## Dataset excerpts
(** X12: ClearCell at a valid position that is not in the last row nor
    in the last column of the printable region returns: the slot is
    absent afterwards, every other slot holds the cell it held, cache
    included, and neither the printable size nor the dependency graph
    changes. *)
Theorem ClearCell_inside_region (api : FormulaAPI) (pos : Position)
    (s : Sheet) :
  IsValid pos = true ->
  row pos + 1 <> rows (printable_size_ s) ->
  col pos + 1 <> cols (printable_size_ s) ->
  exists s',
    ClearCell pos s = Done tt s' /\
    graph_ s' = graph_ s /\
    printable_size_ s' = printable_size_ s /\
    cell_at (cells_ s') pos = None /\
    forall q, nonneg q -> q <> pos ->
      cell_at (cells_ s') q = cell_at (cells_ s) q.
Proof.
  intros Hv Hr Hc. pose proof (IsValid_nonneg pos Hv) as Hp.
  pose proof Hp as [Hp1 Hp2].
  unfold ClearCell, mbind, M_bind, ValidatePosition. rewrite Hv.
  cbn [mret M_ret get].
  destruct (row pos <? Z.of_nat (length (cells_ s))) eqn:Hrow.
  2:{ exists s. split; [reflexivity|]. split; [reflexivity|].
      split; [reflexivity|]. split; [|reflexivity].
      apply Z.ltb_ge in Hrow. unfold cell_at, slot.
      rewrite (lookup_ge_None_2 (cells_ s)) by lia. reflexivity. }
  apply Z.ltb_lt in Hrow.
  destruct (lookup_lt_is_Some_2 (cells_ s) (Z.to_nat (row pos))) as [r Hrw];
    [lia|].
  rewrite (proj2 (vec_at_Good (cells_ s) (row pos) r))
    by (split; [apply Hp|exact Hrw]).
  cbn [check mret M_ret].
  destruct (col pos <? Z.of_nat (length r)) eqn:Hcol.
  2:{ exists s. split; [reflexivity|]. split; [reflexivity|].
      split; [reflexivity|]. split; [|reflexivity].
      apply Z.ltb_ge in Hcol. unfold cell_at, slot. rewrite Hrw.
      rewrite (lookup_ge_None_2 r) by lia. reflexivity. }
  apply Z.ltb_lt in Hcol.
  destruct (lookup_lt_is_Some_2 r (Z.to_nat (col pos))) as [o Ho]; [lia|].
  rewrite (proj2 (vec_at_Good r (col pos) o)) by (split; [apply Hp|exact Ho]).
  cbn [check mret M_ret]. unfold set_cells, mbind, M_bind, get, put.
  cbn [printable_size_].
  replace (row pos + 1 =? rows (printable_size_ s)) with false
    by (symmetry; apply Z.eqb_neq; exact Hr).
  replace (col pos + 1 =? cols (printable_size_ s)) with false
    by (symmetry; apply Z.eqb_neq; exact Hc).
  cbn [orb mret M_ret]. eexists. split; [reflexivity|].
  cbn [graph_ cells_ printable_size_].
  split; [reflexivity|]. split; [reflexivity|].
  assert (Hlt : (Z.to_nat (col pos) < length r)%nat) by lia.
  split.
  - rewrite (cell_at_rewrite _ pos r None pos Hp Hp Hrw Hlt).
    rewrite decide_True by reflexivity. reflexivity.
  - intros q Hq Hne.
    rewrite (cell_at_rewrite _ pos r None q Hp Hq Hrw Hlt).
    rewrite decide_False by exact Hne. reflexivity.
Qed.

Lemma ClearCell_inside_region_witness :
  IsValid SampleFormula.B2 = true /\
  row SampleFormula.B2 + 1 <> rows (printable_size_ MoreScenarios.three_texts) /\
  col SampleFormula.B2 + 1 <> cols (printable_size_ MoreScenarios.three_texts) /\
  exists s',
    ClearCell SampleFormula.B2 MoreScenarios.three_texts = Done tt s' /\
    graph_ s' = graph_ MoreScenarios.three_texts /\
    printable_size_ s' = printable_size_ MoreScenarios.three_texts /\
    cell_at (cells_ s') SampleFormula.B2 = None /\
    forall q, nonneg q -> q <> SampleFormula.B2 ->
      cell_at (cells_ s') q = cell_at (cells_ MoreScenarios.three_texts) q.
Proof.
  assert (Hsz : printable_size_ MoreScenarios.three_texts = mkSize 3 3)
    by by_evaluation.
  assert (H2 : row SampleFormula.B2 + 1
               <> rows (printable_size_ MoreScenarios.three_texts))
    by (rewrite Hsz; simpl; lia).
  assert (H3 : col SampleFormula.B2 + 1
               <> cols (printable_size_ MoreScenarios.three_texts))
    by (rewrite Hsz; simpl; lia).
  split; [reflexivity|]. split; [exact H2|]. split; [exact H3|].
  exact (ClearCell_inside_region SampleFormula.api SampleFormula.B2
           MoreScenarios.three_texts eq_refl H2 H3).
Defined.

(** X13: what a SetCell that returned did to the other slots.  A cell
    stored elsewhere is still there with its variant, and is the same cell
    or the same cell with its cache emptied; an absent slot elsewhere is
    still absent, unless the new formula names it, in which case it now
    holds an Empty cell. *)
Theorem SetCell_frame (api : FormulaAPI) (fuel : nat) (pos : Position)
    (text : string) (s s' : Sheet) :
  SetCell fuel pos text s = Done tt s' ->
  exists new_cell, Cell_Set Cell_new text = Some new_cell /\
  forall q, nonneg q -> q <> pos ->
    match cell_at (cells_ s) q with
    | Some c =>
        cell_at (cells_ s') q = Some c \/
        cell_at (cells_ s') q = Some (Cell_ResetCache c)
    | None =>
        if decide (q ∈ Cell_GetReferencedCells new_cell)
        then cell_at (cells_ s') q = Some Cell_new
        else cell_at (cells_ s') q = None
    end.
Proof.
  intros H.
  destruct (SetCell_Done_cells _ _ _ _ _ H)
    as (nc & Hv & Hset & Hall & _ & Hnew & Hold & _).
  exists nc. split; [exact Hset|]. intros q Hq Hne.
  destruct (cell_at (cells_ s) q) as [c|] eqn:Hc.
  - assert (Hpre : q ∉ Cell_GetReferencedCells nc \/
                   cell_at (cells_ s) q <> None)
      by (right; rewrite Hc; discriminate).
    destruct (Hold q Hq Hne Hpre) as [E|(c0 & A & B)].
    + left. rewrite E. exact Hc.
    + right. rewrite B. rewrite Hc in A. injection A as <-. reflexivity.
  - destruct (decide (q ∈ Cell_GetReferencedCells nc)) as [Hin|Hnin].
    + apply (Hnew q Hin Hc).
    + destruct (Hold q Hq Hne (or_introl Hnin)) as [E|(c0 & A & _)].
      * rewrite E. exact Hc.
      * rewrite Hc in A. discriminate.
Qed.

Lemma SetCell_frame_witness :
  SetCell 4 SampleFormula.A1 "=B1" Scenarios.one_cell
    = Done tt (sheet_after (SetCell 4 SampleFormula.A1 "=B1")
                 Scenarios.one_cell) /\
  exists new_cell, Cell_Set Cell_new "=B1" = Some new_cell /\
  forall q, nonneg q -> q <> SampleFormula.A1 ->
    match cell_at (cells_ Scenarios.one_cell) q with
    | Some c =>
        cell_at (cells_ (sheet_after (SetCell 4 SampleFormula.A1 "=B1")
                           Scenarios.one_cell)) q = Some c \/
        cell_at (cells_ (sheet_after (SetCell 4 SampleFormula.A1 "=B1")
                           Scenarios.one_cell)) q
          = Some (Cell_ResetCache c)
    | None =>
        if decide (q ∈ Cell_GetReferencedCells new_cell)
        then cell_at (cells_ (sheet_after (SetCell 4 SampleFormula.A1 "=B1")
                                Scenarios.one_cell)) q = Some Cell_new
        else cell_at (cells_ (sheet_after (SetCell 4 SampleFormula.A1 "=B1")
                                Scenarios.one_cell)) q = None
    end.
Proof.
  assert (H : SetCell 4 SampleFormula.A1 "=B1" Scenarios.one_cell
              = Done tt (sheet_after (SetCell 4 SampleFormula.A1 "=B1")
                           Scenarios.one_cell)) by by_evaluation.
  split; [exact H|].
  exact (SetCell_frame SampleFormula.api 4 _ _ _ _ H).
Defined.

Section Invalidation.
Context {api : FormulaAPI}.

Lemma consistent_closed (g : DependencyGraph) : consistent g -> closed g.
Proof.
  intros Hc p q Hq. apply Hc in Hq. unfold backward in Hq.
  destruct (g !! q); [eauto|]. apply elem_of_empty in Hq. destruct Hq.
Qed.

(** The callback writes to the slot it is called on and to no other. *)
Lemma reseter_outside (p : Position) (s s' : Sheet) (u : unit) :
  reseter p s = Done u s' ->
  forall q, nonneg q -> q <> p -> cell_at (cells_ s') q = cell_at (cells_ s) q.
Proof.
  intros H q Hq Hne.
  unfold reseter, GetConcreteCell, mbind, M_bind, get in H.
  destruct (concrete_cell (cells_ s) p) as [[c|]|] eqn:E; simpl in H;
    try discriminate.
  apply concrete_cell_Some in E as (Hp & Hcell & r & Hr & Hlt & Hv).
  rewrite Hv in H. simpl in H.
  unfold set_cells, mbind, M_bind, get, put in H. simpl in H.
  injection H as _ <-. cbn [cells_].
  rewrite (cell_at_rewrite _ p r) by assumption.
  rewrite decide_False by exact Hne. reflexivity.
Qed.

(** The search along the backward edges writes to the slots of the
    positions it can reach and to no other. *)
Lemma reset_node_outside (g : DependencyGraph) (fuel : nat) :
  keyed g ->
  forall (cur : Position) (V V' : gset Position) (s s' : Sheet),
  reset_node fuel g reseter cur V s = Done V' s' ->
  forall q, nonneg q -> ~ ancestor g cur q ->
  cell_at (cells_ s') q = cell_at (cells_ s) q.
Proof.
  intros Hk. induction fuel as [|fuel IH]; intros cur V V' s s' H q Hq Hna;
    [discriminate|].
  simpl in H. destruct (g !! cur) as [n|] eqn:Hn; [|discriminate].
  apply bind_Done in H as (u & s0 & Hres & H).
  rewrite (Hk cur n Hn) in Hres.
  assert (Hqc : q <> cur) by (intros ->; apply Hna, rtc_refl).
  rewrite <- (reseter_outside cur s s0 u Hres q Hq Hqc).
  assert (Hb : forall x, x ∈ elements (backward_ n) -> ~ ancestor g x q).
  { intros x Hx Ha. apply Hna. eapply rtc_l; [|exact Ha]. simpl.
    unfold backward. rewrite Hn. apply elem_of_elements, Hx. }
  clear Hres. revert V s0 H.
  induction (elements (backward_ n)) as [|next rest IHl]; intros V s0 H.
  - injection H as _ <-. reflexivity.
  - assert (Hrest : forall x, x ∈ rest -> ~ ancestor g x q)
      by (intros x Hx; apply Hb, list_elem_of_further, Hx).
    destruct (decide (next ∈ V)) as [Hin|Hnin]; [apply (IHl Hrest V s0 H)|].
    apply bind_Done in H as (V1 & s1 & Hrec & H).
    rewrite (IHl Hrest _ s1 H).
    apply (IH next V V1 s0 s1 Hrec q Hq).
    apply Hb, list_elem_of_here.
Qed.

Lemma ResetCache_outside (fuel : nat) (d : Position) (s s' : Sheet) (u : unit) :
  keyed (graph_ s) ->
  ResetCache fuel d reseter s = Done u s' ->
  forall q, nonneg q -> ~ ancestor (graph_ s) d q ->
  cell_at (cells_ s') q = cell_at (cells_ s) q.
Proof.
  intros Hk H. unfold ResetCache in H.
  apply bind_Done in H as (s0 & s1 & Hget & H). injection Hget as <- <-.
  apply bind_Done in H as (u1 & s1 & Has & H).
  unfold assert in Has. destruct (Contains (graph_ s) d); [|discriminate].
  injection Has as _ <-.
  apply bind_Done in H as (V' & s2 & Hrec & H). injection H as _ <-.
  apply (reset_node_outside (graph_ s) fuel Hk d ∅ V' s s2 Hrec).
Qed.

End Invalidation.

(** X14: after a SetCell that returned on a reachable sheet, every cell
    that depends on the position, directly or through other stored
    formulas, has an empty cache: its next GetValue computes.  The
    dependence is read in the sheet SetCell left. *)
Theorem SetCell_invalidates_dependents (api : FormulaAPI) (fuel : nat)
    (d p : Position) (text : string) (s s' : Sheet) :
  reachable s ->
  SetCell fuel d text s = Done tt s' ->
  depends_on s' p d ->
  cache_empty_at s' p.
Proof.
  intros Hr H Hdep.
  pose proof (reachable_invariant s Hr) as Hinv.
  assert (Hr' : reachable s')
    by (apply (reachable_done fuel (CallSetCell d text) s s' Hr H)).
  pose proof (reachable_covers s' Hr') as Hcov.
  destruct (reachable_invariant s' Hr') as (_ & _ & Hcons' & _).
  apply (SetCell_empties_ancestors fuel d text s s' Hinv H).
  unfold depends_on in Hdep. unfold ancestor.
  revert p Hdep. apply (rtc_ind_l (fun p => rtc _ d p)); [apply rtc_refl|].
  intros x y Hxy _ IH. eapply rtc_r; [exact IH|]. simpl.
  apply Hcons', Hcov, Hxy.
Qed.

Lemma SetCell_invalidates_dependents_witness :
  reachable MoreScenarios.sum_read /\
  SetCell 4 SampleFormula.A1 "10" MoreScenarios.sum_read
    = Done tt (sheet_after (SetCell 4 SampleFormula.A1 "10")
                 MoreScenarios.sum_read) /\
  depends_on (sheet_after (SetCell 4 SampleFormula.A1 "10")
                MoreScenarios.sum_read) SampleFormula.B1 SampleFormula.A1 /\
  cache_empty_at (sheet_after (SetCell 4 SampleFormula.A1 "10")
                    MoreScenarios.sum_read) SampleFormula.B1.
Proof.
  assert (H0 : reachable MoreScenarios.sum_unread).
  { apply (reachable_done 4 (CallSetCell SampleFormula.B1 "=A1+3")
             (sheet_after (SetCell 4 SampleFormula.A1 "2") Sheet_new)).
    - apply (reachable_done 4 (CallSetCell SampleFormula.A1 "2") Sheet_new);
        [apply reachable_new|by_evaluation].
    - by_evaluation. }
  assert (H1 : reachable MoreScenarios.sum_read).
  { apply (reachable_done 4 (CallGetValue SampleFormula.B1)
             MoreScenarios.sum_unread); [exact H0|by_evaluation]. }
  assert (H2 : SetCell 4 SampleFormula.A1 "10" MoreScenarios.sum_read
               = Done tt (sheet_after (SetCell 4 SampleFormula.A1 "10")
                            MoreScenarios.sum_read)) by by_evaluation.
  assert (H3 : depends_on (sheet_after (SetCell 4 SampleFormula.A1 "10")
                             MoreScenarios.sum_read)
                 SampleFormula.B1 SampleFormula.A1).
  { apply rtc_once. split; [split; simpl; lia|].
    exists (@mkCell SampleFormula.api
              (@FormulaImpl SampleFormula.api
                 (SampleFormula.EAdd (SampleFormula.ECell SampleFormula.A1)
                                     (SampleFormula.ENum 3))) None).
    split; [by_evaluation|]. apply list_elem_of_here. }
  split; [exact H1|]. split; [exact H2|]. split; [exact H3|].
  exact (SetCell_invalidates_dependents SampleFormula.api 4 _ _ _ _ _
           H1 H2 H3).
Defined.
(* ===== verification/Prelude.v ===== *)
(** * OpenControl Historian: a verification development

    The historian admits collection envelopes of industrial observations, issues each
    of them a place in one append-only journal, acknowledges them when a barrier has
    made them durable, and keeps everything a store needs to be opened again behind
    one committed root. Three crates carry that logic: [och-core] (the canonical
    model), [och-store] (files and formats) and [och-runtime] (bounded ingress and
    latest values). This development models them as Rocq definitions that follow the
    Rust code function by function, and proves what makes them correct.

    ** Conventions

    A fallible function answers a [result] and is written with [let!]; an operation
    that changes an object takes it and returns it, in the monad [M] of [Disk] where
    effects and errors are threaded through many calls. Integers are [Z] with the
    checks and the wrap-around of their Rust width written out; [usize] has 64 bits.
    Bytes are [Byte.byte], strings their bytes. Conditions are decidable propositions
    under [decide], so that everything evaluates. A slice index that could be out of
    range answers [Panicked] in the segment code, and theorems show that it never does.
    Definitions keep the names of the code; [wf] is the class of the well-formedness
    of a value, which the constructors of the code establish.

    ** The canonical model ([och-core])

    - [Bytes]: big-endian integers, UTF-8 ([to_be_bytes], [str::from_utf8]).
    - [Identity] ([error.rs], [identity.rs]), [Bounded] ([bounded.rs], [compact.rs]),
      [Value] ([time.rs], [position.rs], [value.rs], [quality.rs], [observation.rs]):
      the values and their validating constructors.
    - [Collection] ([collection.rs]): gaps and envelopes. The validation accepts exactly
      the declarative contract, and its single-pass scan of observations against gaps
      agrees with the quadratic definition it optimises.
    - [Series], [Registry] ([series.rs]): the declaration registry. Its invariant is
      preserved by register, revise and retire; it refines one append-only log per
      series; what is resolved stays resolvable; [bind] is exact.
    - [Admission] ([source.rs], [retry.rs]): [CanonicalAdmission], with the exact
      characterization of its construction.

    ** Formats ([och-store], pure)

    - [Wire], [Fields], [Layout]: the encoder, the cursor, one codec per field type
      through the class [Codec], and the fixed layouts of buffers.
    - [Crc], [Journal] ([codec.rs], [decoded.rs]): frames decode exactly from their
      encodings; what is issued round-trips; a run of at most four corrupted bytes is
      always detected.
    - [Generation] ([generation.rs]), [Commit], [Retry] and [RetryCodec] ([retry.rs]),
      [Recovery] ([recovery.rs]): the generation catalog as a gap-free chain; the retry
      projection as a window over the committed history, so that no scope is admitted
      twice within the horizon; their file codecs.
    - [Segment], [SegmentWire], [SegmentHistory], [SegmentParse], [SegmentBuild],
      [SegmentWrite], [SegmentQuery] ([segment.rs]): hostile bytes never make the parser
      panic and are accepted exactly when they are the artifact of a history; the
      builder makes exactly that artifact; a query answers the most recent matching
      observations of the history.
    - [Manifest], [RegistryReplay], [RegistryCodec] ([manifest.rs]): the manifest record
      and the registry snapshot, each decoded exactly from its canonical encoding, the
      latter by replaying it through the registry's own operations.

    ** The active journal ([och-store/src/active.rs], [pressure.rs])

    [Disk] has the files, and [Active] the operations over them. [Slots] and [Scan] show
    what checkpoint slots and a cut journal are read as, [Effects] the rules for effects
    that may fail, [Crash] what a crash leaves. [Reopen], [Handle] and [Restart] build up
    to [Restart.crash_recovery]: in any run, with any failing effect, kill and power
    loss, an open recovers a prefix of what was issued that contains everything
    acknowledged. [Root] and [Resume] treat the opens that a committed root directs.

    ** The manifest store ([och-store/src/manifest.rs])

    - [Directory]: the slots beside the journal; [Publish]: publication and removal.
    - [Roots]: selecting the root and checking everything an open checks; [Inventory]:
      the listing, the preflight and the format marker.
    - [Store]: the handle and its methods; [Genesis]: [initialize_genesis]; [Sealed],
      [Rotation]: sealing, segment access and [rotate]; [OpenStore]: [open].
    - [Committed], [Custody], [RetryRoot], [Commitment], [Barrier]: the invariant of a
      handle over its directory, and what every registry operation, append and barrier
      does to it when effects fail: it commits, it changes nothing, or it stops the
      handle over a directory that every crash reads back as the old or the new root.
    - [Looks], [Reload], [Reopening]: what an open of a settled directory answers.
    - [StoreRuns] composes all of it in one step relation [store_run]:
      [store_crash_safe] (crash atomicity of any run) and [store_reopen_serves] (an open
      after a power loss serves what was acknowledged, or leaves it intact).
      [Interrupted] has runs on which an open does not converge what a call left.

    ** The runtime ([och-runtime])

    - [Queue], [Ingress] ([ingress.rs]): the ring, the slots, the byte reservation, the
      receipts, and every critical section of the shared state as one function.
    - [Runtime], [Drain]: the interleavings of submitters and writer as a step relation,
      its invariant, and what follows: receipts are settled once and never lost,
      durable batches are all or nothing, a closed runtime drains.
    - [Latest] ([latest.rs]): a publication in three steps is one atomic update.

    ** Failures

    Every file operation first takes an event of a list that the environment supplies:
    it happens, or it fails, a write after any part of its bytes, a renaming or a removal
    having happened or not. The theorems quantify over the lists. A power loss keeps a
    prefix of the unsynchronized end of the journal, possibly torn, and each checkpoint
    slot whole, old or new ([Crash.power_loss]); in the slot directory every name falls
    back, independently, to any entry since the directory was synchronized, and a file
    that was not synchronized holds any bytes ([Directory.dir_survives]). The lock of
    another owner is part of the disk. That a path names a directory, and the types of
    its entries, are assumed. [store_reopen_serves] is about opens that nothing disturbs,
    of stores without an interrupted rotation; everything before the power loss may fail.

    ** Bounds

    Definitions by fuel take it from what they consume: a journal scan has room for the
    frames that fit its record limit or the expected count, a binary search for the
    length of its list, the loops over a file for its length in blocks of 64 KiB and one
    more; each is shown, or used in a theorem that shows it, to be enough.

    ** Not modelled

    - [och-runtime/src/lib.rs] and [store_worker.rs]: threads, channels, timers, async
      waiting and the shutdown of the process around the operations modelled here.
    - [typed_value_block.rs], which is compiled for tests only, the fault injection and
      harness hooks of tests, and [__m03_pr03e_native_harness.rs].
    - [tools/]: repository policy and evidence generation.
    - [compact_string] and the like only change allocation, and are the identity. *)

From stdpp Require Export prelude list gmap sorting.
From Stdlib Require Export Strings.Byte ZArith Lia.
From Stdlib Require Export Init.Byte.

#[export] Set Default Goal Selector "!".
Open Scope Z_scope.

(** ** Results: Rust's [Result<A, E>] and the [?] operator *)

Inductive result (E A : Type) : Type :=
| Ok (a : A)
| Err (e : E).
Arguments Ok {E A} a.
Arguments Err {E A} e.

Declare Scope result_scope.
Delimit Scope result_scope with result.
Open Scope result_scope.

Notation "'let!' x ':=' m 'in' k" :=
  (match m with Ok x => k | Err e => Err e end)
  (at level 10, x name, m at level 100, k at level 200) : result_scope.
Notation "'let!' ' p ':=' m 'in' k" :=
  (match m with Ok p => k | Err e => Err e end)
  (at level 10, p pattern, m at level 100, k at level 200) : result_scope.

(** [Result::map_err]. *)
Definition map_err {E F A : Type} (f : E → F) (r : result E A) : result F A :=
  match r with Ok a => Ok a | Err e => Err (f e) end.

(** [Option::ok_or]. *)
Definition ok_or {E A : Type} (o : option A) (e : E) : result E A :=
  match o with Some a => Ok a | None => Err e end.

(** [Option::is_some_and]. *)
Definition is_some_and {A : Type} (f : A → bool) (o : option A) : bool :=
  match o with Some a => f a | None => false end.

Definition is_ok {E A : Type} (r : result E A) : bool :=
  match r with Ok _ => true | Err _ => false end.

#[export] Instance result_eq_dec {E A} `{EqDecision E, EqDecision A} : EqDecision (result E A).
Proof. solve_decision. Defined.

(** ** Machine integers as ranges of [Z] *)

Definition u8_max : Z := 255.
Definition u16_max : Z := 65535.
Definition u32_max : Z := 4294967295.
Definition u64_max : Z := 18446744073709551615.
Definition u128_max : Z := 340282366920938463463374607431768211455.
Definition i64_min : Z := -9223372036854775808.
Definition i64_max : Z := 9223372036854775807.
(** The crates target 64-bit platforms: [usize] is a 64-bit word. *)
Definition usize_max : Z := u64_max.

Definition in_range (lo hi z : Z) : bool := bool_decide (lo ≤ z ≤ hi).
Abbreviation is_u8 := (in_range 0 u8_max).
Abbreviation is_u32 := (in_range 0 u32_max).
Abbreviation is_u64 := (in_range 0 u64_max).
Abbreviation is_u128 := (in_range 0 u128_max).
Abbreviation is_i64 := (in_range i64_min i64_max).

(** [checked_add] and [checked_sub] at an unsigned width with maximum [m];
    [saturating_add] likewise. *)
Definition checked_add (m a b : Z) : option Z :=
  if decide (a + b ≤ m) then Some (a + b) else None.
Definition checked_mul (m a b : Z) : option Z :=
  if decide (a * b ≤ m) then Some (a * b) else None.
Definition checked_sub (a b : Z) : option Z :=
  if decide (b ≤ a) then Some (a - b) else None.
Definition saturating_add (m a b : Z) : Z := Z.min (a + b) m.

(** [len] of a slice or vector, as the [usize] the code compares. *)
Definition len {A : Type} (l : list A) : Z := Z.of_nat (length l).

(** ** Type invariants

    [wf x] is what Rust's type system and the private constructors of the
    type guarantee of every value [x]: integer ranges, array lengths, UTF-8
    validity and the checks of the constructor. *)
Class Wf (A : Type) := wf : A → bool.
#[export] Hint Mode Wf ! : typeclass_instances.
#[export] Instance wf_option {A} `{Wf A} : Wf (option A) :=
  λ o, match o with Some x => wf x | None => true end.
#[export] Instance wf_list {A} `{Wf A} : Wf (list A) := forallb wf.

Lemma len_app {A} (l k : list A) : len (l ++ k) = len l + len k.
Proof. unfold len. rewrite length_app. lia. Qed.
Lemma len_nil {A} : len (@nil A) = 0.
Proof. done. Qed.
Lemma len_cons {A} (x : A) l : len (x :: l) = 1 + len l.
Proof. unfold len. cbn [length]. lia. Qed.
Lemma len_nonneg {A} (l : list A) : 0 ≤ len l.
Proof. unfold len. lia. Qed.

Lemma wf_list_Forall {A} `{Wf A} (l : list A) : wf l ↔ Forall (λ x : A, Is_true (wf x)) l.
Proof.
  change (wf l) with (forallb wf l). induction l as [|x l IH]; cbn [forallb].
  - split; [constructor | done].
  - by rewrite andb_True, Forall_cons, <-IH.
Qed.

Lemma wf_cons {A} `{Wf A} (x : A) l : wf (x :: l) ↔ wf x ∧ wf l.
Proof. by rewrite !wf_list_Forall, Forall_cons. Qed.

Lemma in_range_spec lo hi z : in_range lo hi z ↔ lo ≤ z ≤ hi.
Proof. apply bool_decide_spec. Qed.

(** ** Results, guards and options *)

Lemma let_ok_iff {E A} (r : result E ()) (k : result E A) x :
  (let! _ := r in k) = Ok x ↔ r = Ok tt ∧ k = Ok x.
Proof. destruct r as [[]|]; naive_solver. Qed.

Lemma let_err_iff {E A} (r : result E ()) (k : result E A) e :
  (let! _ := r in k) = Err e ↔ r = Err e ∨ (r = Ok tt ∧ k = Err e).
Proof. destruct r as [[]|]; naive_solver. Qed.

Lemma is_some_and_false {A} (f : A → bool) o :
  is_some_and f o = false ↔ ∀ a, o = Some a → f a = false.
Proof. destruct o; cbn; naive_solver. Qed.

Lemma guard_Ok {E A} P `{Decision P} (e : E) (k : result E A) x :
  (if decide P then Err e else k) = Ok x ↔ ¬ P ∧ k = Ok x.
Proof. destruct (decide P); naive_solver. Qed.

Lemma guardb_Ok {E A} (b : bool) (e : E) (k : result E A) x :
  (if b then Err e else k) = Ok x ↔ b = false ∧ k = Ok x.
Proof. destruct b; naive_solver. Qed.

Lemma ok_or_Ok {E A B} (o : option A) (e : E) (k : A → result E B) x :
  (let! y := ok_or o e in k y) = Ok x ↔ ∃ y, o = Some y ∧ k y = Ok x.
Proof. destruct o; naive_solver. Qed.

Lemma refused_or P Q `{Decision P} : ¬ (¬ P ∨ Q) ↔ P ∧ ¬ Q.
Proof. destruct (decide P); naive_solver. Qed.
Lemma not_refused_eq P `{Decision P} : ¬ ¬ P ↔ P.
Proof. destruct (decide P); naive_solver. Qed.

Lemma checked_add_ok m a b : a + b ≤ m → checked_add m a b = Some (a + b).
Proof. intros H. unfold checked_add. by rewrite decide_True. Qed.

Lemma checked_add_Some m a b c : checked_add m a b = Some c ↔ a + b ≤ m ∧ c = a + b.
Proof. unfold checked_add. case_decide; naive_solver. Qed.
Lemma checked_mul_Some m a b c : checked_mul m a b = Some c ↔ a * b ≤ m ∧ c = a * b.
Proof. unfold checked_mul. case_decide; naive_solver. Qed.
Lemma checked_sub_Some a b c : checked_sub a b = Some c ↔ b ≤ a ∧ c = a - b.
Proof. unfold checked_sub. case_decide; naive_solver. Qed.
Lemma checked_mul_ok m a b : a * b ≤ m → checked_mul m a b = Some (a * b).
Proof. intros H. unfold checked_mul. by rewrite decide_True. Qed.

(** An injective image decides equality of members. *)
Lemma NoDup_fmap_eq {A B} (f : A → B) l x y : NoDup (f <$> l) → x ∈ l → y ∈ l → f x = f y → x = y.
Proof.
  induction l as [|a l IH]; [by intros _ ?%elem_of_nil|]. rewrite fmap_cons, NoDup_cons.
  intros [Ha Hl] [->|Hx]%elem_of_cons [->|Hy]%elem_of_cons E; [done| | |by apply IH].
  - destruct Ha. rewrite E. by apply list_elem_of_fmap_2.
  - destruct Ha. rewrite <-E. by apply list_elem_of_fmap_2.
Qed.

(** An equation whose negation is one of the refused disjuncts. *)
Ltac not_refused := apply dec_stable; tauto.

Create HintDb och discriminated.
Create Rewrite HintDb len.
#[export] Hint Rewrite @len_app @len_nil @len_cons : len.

## Exercise objective
Give back exactly the lines of the listing above that run from the line with "rewrite (lookup_ge_None_2 (cells_" to the line with "apply Z.ltb_ge in Hcol.", inclusive.

## Expected answer
      rewrite (lookup_ge_None_2 (cells_ s)) by lia. reflexivity. }
  apply Z.ltb_lt in Hrow.
  destruct (lookup_lt_is_Some_2 (cells_ s) (Z.to_nat (row pos))) as [r Hrw];
    [lia|].
  rewrite (proj2 (vec_at_Good (cells_ s) (row pos) r))
    by (split; [apply Hp|exact Hrw]).
  cbn [check mret M_ret].
  destruct (col pos <? Z.of_nat (length r)) eqn:Hcol.
  2:{ exists s. split; [reflexivity|]. split; [reflexivity|].
      split; [reflexivity|]. split; [|reflexivity].
      apply Z.ltb_ge in Hcol. unfold cell_at, slot. rewrite Hrw.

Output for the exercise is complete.